**Source records:**
(** [/on\w+\s*=/i]. The classes [\w] and [\s] and the character [=] are
    disjoint, so the greedy runs are the only way to match: giving a
    character back never helps. *)
Definition match_handler (s : string) : option nat :=
  match s with
  | String o (String n r) =>
      if Ascii.eqb (lower_ascii o) "o" && Ascii.eqb (lower_ascii n) "n" then
        let w := span is_word r in
        let sp := span is_space (drop_chars w r) in
        match w, drop_chars sp (drop_chars w r) with
        | S _, String e _ => if Ascii.eqb e "=" then Some (2 + w + sp + 1) else None
        | _, _ => None
        end
      else None
  | _ => None
  end.

Fixpoint trim_start (s : string) : string :=
  match s with
  | String a r => if is_space a then trim_start r else s
  | "" => ""
  end.

Fixpoint trim_end (s : string) : string :=
  match s with
  | "" => ""
  | String a r =>
      match trim_end r with
      | "" => if is_space a then "" else String a ""
      | r' => String a r'
      end
  end.

(** [s.trim()] *)
Definition trim (s : string) : string := trim_end (trim_start s).

Definition sanitizeInput (input : string) : string :=
  trim
    (remove_matches match_handler
       (remove_matches match_javascript
          (remove_matches match_angle_bracket input))).

(** *** [getRateLimitKey] *)

(** [[a-zA-Z0-9-_]] *)
Definition is_key_char (a : ascii) : bool :=
  between "a" "z" a || between "A" "Z" a || between "0" "9" a
  || Ascii.eqb a "-" || Ascii.eqb a "_".

Definition getRateLimitKey (prefix identifier : string) : string :=
  let safe := filter_chars is_key_char identifier in
  substring 0 128 (prefix +:+ "-" +:+ safe).

(** *** [isValidJWT] *)

(** [s.split(c)] for a one-character separator. *)
Fixpoint split (c : ascii) (s : string) : list string :=
  match s with
  | "" => [""]
  | String a r =>
      if Ascii.eqb a c then "" :: split c r
      else match split c r with
           | x :: xs => String a x :: xs
           | [] => [String a ""]
           end
  end.

(** [s.replace(/a/g, b)] for single characters. *)
Definition replace_char (a b : ascii) (s : string) : string :=
  map_chars (fun x => if Ascii.eqb x a then b else x) s.

(** ASCII whitespace, as the decoder of [atob] strips it. *)
Definition is_ascii_whitespace (a : ascii) : bool :=
  let n := nat_of_ascii a in
  (n =? 9)%nat || (n =? 10)%nat || (n =? 12)%nat || (n =? 13)%nat || (n =? 32)%nat.

Definition is_base64 (a : ascii) : bool :=
  between "a" "z" a || between "A" "Z" a || between "0" "9" a
  || Ascii.eqb a "+" || Ascii.eqb a "/".

(** One or two [=] at the end are taken off. *)
Fixpoint without_padding (s : string) : string :=
  match s with
  | "" => ""
  | String a r =>
      if Ascii.eqb a "=" && (String.eqb r "" || String.eqb r "=") then ""
      else String a (without_padding r)
  end.

(** Whether [atob(data)] returns: the forgiving base64 decoder of the
    HTML standard fails, and [atob] throws, when the length of the data
    without whitespace and padding is 1 modulo 4 or a character is
    outside the alphabet. The decoded value is not used by the source. *)
Definition atob_returns (data : string) : bool :=
  let d1 := filter_chars (fun a => negb (is_ascii_whitespace a)) data in
  let d2 := if (String.length d1 mod 4 =? 0)%nat then without_padding d1 else d1 in
  negb (String.length d2 mod 4 =? 1)%nat && all_chars is_base64 d2.

Definition isValidJWT (token : string) : bool :=
  let parts := split "." token in
  if negb (length parts =? 3)%nat then false
  else forallb (fun part => atob_returns (replace_char "_" "/" (replace_char "-" "+" part)))
         parts.

(** The alphabet of the segments of a token: base64 with [-] and [_]. *)
Definition is_base64url (a : ascii) : bool :=
  between "a" "z" a || between "A" "Z" a || between "0" "9" a
  || Ascii.eqb a "-" || Ascii.eqb a "_".

(** The characters of a string, as a list. *)
Abbreviation chars := list_ascii_of_string.

(** ** Notions used in the statements *)

(** The calls a successful mutation makes to the listeners [ls], given
    the state [st'] it produced: the two updates call every listener
    with the id and the updated record, the other three call nobody. *)
Definition expected_calls (m : Mutation) (st' : State) (ls : list nat)
    : list (nat * string * ComponentData) :=
  match m with
  | M_updateComponent i _ | M_updateImage i _ =>
      match components st' !! i with
      | Some c => map (fun l => (l, i, c)) ls
      | None => []
      end
  | _ => []
  end.

(** What [apply_layout] does to the class list and to the declarations
    of the element it patches. *)
Definition layout_classes : list string := ["float-left"; "float-right"; "center"; "inline"].

Definition class_patch (l : Layout) (cl : list string) : list string :=
  match l with
  | L_inline | L_figure => remove_tokens layout_classes cl
  | _ => add_token (layout_name l) (remove_tokens layout_classes cl)
  end.

Definition style_patch (l : Layout) (s : list (string * string)) : list (string * string) :=
  match l with
  | L_float_left =>
      set_declaration "margin-bottom" "0.5rem"
        (set_declaration "margin-right" "1rem" (set_declaration "float" "left" s))
  | L_float_right =>
      set_declaration "margin-bottom" "0.5rem"
        (set_declaration "margin-left" "1rem" (set_declaration "float" "right" s))
  | L_center =>
      set_margin "1rem auto"
        (set_declaration "display" "block" (set_declaration "float" "" s))
  | L_inline | L_figure =>
      set_declaration "display" "" (set_declaration "float" "" s)
  end.

Definition layout_patch (l : Layout) (n : Node) : Node :=
  with_style (style_patch l (style n)) (with_classList (class_patch l (classList n)) n).

(** A change of a node that leaves its marker as it is. *)
Definition keeps_marker (f : Node -> Node) : Prop :=
  forall n, componentId (f n) = componentId n.

(** A change of a node that leaves the tree and the element names as
    they are. *)
Definition keeps_shape (f : Node -> Node) : Prop :=
  forall n, nodeType (f n) = nodeType n /\ tagName (f n) = tagName n
            /\ childNodes (f n) = childNodes n /\ parentNode (f n) = parentNode n
            /\ componentId (f n) = componentId n.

**Task to complete:**
Only the number is needed. Say how many lines of the entries contain "then".

**The completed task:**
9